Au sein du TOSIT, les ingénieurs d’Orange se sont rendu compte de l’intérêt pour le déport des moteurs de traitement de données sur Kubernetes. « La principale difficulté tient dans le fait de créer la colle qui va lier toutes ces briques », explique Lionel Herbet.

Chez Orange Innovation, il s’agissait de simplifier l’accès sécurisé à Spark et à Starburst (Trino). Ce qui a été fait en mettant en musique un connecteur OIDC, des éléments de configurations et des opérateurs K8s. Il a également fallu ajouter des notebooks Jupyter, prendre en charge des SDK, créer des interfaces pour certains usagers qui ne voulaient pas modifier des fichiers YAML. Les ingénieurs ont également déployé les moteurs Ray, Apache Flink et Superset.

Orange Innovation contribue à une partie du code qu’elle a écrit pour son déploiement. Puis, elle remplace ou remplacera des éléments par les briques OKDP que les ingénieurs considèrent comme fiables pour les usages du groupe.

« OKDP traite certains de ces aspects, mais pas tous. La sécurité demeure la responsabilité de l’entreprise qui l’utilise », souligne Lionel Herbet.

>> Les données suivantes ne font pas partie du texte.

(* ===== verification/StoreContract.v ===== *)
(** internal/order/ordertest: the fixtures and the contract every store is tested against.

    A test is a program over a harness: it makes calls, inspects their results, and reports.
    [t.Errorf] adds a report and goes on, [t.Fatalf] adds one and stops the test, and a
    panic of a fixture stops it too.  [RunStoreContract] runs every subtest on a harness of
    its own, as [t.Run] with the factory does, and gives the reports of each. *)

From S2P Require Import Prelude GoErr GoStr Money Order Cursor Store.

(** * builders.go *)

(** 2026-03-14 15:09:26.535 UTC. *)
Definition RefTime : Z := 1773500966 * 1000000000 + 535000 * 1000.
Definition RefTenant : string := "tenant-a".
Definition OtherTen : string := "tenant-b".

Definition OrderOption : Type := Order -> Order.

Definition WithID (id : string) : OrderOption := fun o =>
  mkOrder id (TenantID o) (CustomerID o) (OStatus o) (Items o) (OTotal o) (CreatedAt o) (UpdatedAt o).
Definition WithTenant (id : string) : OrderOption := fun o =>
  mkOrder (ID o) id (CustomerID o) (OStatus o) (Items o) (OTotal o) (CreatedAt o) (UpdatedAt o).
Definition WithCustomer (id : string) : OrderOption := fun o =>
  mkOrder (ID o) (TenantID o) id (OStatus o) (Items o) (OTotal o) (CreatedAt o) (UpdatedAt o).
Definition WithStatus (s : Status) : OrderOption := fun o =>
  mkOrder (ID o) (TenantID o) (CustomerID o) s (Items o) (OTotal o) (CreatedAt o) (UpdatedAt o).
Definition WithCreatedAt (t : Z) : OrderOption := fun o =>
  mkOrder (ID o) (TenantID o) (CustomerID o) (OStatus o) (Items o) (OTotal o) t t.
Definition WithItems (items : list Item) : OrderOption := fun o =>
  mkOrder (ID o) (TenantID o) (CustomerID o) (OStatus o) items (OTotal o) (CreatedAt o) (UpdatedAt o).

Definition hexDigit (n : Z) : ascii :=
  match String.get (Z.to_nat n) "0123456789abcdef" with Some c => c | None => "0"%char end.

(** The last [k] digits, written from the right while [n] is positive. *)
Fixpoint seqDigits (k : nat) (n : Z) (right : string) : string :=
  match k with
  | O => right
  | S k => if n >? 0
           then seqDigits k (Z.quot n 16) (String (hexDigit (Z.rem n 16)) right)
           else seqDigits k n (String "0"%char right)
  end.

Definition SeqID (n : Z) : string := "00000000-0000-7000-8000-" +:+ seqDigits 12 n "".

Section Builders.
Context `{Unicode}.

(** [USD] and [NewOrder] panic on an error. *)
Definition USD (units nanos : Z) : result Money :=
  mapErr (fun err => EFmt [PStr "panic: ordertest.USD: "; PVal err]) (NewMoney "USD" units nanos).

Definition mkLine (sku : string) (quantity : Z) (unitPrice : Money) : Item :=
  mkItem sku quantity unitPrice.

Definition NewOrder (opts : list OrderOption) : result Order :=
  price ← USD 19 990000000;
  let o := mkOrder "00000000-0000-7000-8000-000000000001" RefTenant "customer-1" StatusPending
             [mkLine "SKU-1" 2 price] zeroMoney RefTime RefTime in
  let o := foldl (fun o (opt : OrderOption) => opt o) o opts in
  total ← mapErr (fun err => EFmt [PStr "panic: ordertest.NewOrder: "; PVal err])
            (ComputeTotal (Items o));
  Ok (mkOrder (ID o) (TenantID o) (CustomerID o) (OStatus o) (Items o) total
        (CreatedAt o) (UpdatedAt o)).

End Builders.

(** * contract.go: helpers *)

(** [cmp.Diff(want, got, EquateApproxTime(time.Microsecond)) == ""]. *)
Definition orderCmp (want got : Order) : bool :=
  bool_decide (WithCreatedAt 0 want = WithCreatedAt 0 got) &&
  (Z.abs (CreatedAt want - CreatedAt got) <=? 1000) &&
  (Z.abs (UpdatedAt want - UpdatedAt got) <=? 1000).

Definition eventFor (o : Order) (typ : string) : Event :=
  mkEvent typ (ID o) (TenantID o) (CreatedAt o) o.

Definition ids (orders : list Order) : list string := ID <$> orders.

(** encoding/json on a [map\[string\]any]. *)
Class JsonObject := {
  json_object : Type;
  object_Unmarshal : string -> result json_object;
  object_field : string -> json_object -> bool;
  object_set : string -> string -> json_object -> json_object;
  object_Marshal : json_object -> result string }.

Definition tamperCursorID `{JsonObject} (token newID : string) : result string :=
  match DecodeString token with
  | None => Err (errorsNew "the page token is not base64url, so this helper is out of date")
  | Some raw =>
      fields ← mapErr (wrapf [PStr "the page token is not JSON, so this helper is out of date"])
                 (object_Unmarshal raw);
      if negb (object_field "i" fields)
      then Err (errorsNew "the page token has no i field; this helper is out of date")
      else
        b ← mapErr (wrapf [PStr "re-encode"]) (object_Marshal (object_set "i" newID fields));
        Ok (EncodeToString b)
  end.

(** * Tests *)

(** A run: what the test goes on with ([None] once it has stopped), its reports, the store. *)
Definition tst (S A : Type) : Type := S -> (option A * list string) * S.

#[export] Instance tst_ret S : MRet (tst S) := fun A a s => ((Some a, []), s).
#[export] Instance tst_bind S : MBind (tst S) :=
  fun A B f m s =>
    match m s with
    | ((Some a, l), s') => let '((b, l'), s'') := f a s' in ((b, l ++ l'), s'')
    | ((None, l), s') => ((None, l), s')
    end.

Section Reporting.
Context {S : Type}.

Definition Fatalf {A} (msg : string) : tst S A := fun s => ((None, [msg]), s).
Definition Errorf (msg : string) : tst S unit := fun s => ((Some tt, [msg]), s).

(** [if cond { t.Fatalf(msg) }] and [if cond { t.Errorf(msg) }]. *)
Definition fatalIf (cond : bool) (msg : string) : tst S unit :=
  if cond then Fatalf msg else mret tt.
Definition errorIf (cond : bool) (msg : string) : tst S unit :=
  if cond then Errorf msg else mret tt.

Definition call {A} (m : stm S A) : tst S (result A) := fun s =>
  let '(r, s') := m s in ((Some r, []), s').

(** [x, err := m; if err != nil { t.Fatalf(msg) }]. *)
Definition must {A} (r : result A) (msg : string) : tst S A :=
  match r with Ok a => mret a | Err _ => Fatalf msg end.
Definition mustCall {A} (m : stm S A) (msg : string) : tst S A :=
  r ← call m; must r msg.

(** [errors.Is(err, t)] of the error of a call. *)
Definition failsIs {A} (t : sentinel) (r : result A) : bool :=
  match r with Ok _ => false | Err e => errIs t e end.

End Reporting.

(** * RunStoreContract *)

Section Contract.
Context `{Unicode, JsonObject} {S T : Type} `{!StoreOps S, !StoreOps T, !AtomicOps S T}.
(** [Harness.Events]. *)
Context (harnessEvents : stm S (list Event)).

Definition build (opts : list OrderOption) : tst S Order := must (NewOrder opts) "panic".

Definition mustCreate (opts : list OrderOption) : tst S unit :=
  o ← build opts; mustCall (store_Create o) "Create".

(** [for i := from; i <= ...; i++ { mustCreate(...) }]. *)
Fixpoint mustCreateSeq (opts : Z -> list OrderOption) (from : Z) (n : nat) : tst S unit :=
  match n with
  | O => mret tt
  | Datatypes.S n => _ ← mustCreate (opts from); mustCreateSeq opts (from + 1) n
  end.

Definition Second : Z := 1000000000.
Definition Hour : Z := 3600 * Second.
Definition stamped (i : Z) : list OrderOption := [WithID (SeqID i); WithCreatedAt (RefTime + i * Second)].

(** [order.ListFilter{}] with the fields that are set. *)
Definition filterBy (status : Status) (customer : string) (size : Z) (token : string) : ListFilter :=
  mkFilter status customer size token.
Definition noFilter : ListFilter := filterBy StatusUnspecified "" 0 "".

Definition test_round_trip : tst S unit :=
  want ← build [WithID (SeqID 1)];
  _ ← mustCall (store_Create want) "Create";
  got ← mustCall (store_Get RefTenant (ID want)) "Get";
  errorIf (negb (orderCmp want got)) "order did not round-trip".

Definition test_unknown_id : tst S unit :=
  r ← call (store_Get RefTenant (SeqID 99));
  fatalIf (negb (failsIs ErrNotFound r)) "want ErrNotFound".

Definition test_duplicate : tst S unit :=
  o ← build [WithID (SeqID 1)];
  _ ← mustCall (store_Create o) "first Create";
  r ← call (store_Create o);
  fatalIf (negb (failsIs ErrDuplicate r)) "want ErrDuplicate".

Definition test_other_tenant : tst S unit :=
  o ← build [WithID (SeqID 1); WithTenant OtherTen];
  _ ← mustCall (store_Create o) "Create";
  r ← call (store_Get RefTenant (ID o));
  fatalIf (negb (failsIs ErrNotFound r)) "want ErrNotFound for a cross-tenant read".

Definition test_no_tenant : tst S unit :=
  o ← build [WithID (SeqID 1); WithTenant ""];
  r ← call (store_Create o);
  _ ← errorIf (negb (failsIs ErrMissingTenant r)) "Create: want ErrMissingTenant";
  r ← call (store_Get "" (SeqID 1));
  _ ← errorIf (negb (failsIs ErrMissingTenant r)) "Get: want ErrMissingTenant";
  r ← call (store_List "" noFilter);
  errorIf (negb (failsIs ErrMissingTenant r)) "List: want ErrMissingTenant".

(** [o.Status = ...; o.UpdatedAt = ...]. *)
Definition cancelledAt (o : Order) (t : Z) : Order :=
  mkOrder (ID o) (TenantID o) (CustomerID o) StatusCancelled (Items o) (OTotal o) (CreatedAt o) t.

Definition test_update : tst S unit :=
  o ← build [WithID (SeqID 1)];
  _ ← mustCall (store_Create o) "Create";
  let o := cancelledAt o (RefTime + Hour) in
  _ ← mustCall (store_Update o) "Update";
  got ← mustCall (store_Get RefTenant (ID o)) "Get";
  _ ← errorIf (bool_decide (OStatus got <> StatusCancelled)) "status, want CANCELLED";
  errorIf (negb (UpdatedAt got =? UpdatedAt o)) "UpdatedAt".

Definition test_update_unknown : tst S unit :=
  o ← build [WithID (SeqID 42)];
  r ← call (store_Update o);
  fatalIf (negb (failsIs ErrNotFound r)) "want ErrNotFound".

(** [len(orders) != 1 || orders\[0\].ID != id]. *)
Definition notOnly (orders : list Order) (id : string) : bool :=
  match orders with [o] => negb (ID o =? id)%string | _ => true end.

Definition test_list_tenant : tst S unit :=
  _ ← mustCreate [WithID (SeqID 1); WithTenant RefTenant];
  _ ← mustCreate [WithID (SeqID 2); WithTenant OtherTen];
  page ← mustCall (store_List RefTenant noFilter) "List";
  fatalIf (notOnly (Orders page) (SeqID 1)) "want exactly the tenant-a order".

Definition test_stable : tst S unit :=
  _ ← mustCreateSeq (fun i => [WithID (SeqID i); WithCreatedAt RefTime]) 1 5;
  first ← mustCall (store_List RefTenant noFilter) "List";
  second ← mustCall (store_List RefTenant noFilter) "List again";
  errorIf (bool_decide (ids (Orders first) <> ids (Orders second)))
    "repeated List returned a different order".

(** [for _, o := range page.Orders { seen\[o.ID\]++ }]. *)
Definition countSeen (seen : gmap string Z) (orders : list Order) : gmap string Z :=
  foldl (fun seen o => <[ID o := default 0 (seen !! ID o) + 1]> seen) seen orders.

(** The paging loop; [n] is how many more times [pages > total+2] may be false. *)
Fixpoint pageLoop (n : nat) (filter : ListFilter) (seen : gmap string Z)
    : tst S (gmap string Z) :=
  match n with
  | O => Fatalf "pagination did not terminate"
  | Datatypes.S n =>
      page ← mustCall (store_List RefTenant filter) "List";
      let seen := countSeen seen (Orders page) in
      if (NextPageToken page =? "")%string then mret seen
      else pageLoop n
             (filterBy (FStatus filter) (FCustomerID filter) (PageSize filter) (NextPageToken page))
             seen
  end.

Fixpoint reportSeen (l : list (string * Z)) : tst S unit :=
  match l with
  | [] => mret tt
  | (_, n) :: r => _ ← errorIf (negb (n =? 1)) "order returned more than once"; reportSeen r
  end.

Definition total : nat := 7.

Definition test_paging : tst S unit :=
  _ ← mustCreateSeq stamped 1 total;
  seen ← pageLoop (total + 3) (filterBy StatusUnspecified "" 3 "") ∅;
  _ ← errorIf (negb (size seen =? total)%nat) "saw fewer distinct orders";
  reportSeen (map_to_list seen).

Definition test_filters : tst S unit :=
  _ ← mustCreate [WithID (SeqID 1); WithStatus StatusPending; WithCustomer "alice"];
  _ ← mustCreate [WithID (SeqID 2); WithStatus StatusCancelled; WithCustomer "alice"];
  _ ← mustCreate [WithID (SeqID 3); WithStatus StatusPending; WithCustomer "bob"];
  byStatus ← mustCall (store_List RefTenant (filterBy StatusCancelled "" 0 "")) "List by status";
  _ ← errorIf (notOnly (Orders byStatus) (SeqID 2)) "by status";
  byCustomer ← mustCall (store_List RefTenant (filterBy StatusUnspecified "bob" 0 "")) "List by customer";
  errorIf (notOnly (Orders byCustomer) (SeqID 3)) "by customer".

(** The first page of one row of three, with its token. *)
Definition firstToken : tst S string :=
  _ ← mustCreateSeq stamped 1 3;
  page ← mustCall (store_List RefTenant (filterBy StatusUnspecified "" 1 "")) "List";
  _ ← fatalIf (NextPageToken page =? "")%string "expected a next page token";
  mret (NextPageToken page).

Definition test_other_filter : tst S unit :=
  token ← firstToken;
  r ← call (store_List RefTenant (filterBy StatusCancelled "" 1 token));
  fatalIf (negb (failsIs ErrInvalidPageToken r)) "want ErrInvalidPageToken".

Definition test_malformed : tst S unit :=
  r ← call (store_List RefTenant (filterBy StatusUnspecified "" 0 "!!!not-base64!!!"));
  fatalIf (negb (failsIs ErrInvalidPageToken r)) "want ErrInvalidPageToken".

Definition hostileID : string := "'; DROP TABLE orders; --".

Definition test_tampered : tst S unit :=
  token ← firstToken;
  tampered ← must (tamperCursorID token hostileID) "tamperCursorID";
  r ← call (store_List RefTenant (filterBy StatusUnspecified "" 1 tampered));
  fatalIf (negb (failsIs ErrInvalidPageToken r)) "want ErrInvalidPageToken".

Definition test_rollback : tst S unit :=
  o ← build [WithID (SeqID 1)];
  r ← call (InTx (S := S) (T := T)
        (_ ← store_Create o;
         _ ← pub_Publish (eventFor o EventOrderCreated);
         fail ErrBoom : stm T unit));
  _ ← fatalIf (negb (failsIs ErrBoom r)) "InTx: want the callback error";
  r ← call (store_Get RefTenant (ID o));
  _ ← errorIf (negb (failsIs ErrNotFound r)) "order survived a rolled back transaction";
  events ← mustCall harnessEvents "Events";
  errorIf (negb (length events =? 0)%nat) "events after rollback, want 0".

Definition test_commit : tst S unit :=
  o ← build [WithID (SeqID 1)];
  _ ← mustCall (InTx (S := S) (T := T)
        (_ ← store_Create o; pub_Publish (eventFor o EventOrderCreated))) "InTx";
  r ← call (store_Get RefTenant (ID o));
  _ ← errorIf (negb (is_ok r)) "order missing after commit";
  events ← mustCall harnessEvents "Events";
  match events with
  | [e] => errorIf (negb (EType e =? EventOrderCreated)%string || negb (AggregateID e =? ID o)%string)
             "want OrderCreated"
  | _ => Fatalf "want 1 event"
  end.

Definition subtests : list (string * tst S unit) :=
  [("Create then Get round-trips every field", test_round_trip);
   ("Get of an unknown id returns ErrNotFound", test_unknown_id);
   ("Create with a duplicate id returns ErrDuplicate", test_duplicate);
   ("an order in another tenant is indistinguishable from missing", test_other_tenant);
   ("writes without a tenant fail closed", test_no_tenant);
   ("Update persists changes", test_update);
   ("Update of an unknown id returns ErrNotFound", test_update_unknown);
   ("List returns only the caller's tenant", test_list_tenant);
   ("List orders rows stably when timestamps collide", test_stable);
   ("paging visits every row exactly once", test_paging);
   ("List filters by status and customer", test_filters);
   ("a page token from a different filter is rejected", test_other_filter);
   ("a malformed page token is rejected", test_malformed);
   ("a page token with a tampered id is rejected", test_tampered);
   ("a rolled back transaction writes neither the order nor the event", test_rollback);
   ("a committed transaction writes both the order and the event", test_commit)].

(** The reports of each subtest, on the store the factory hands it. *)
Definition RunStoreContract (newHarness : S) : list (string * list string) :=
  (fun '(name, test) => (name, (test newHarness).1.2)) <$> subtests.

End Contract.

Les briques d’OKDP permettraient également de simplifier les migrations de « cloud interne » vers le cloud public. « Nous en avons fait l’expérience : nous avons migré en moins d’une semaine », assure le product owner.

« Le fait de participer à OKDP permet de faire valoir vos besoins, d’apporter votre spécificité et de bénéficier des éléments en provenance du monde de l’open source », note-t-il.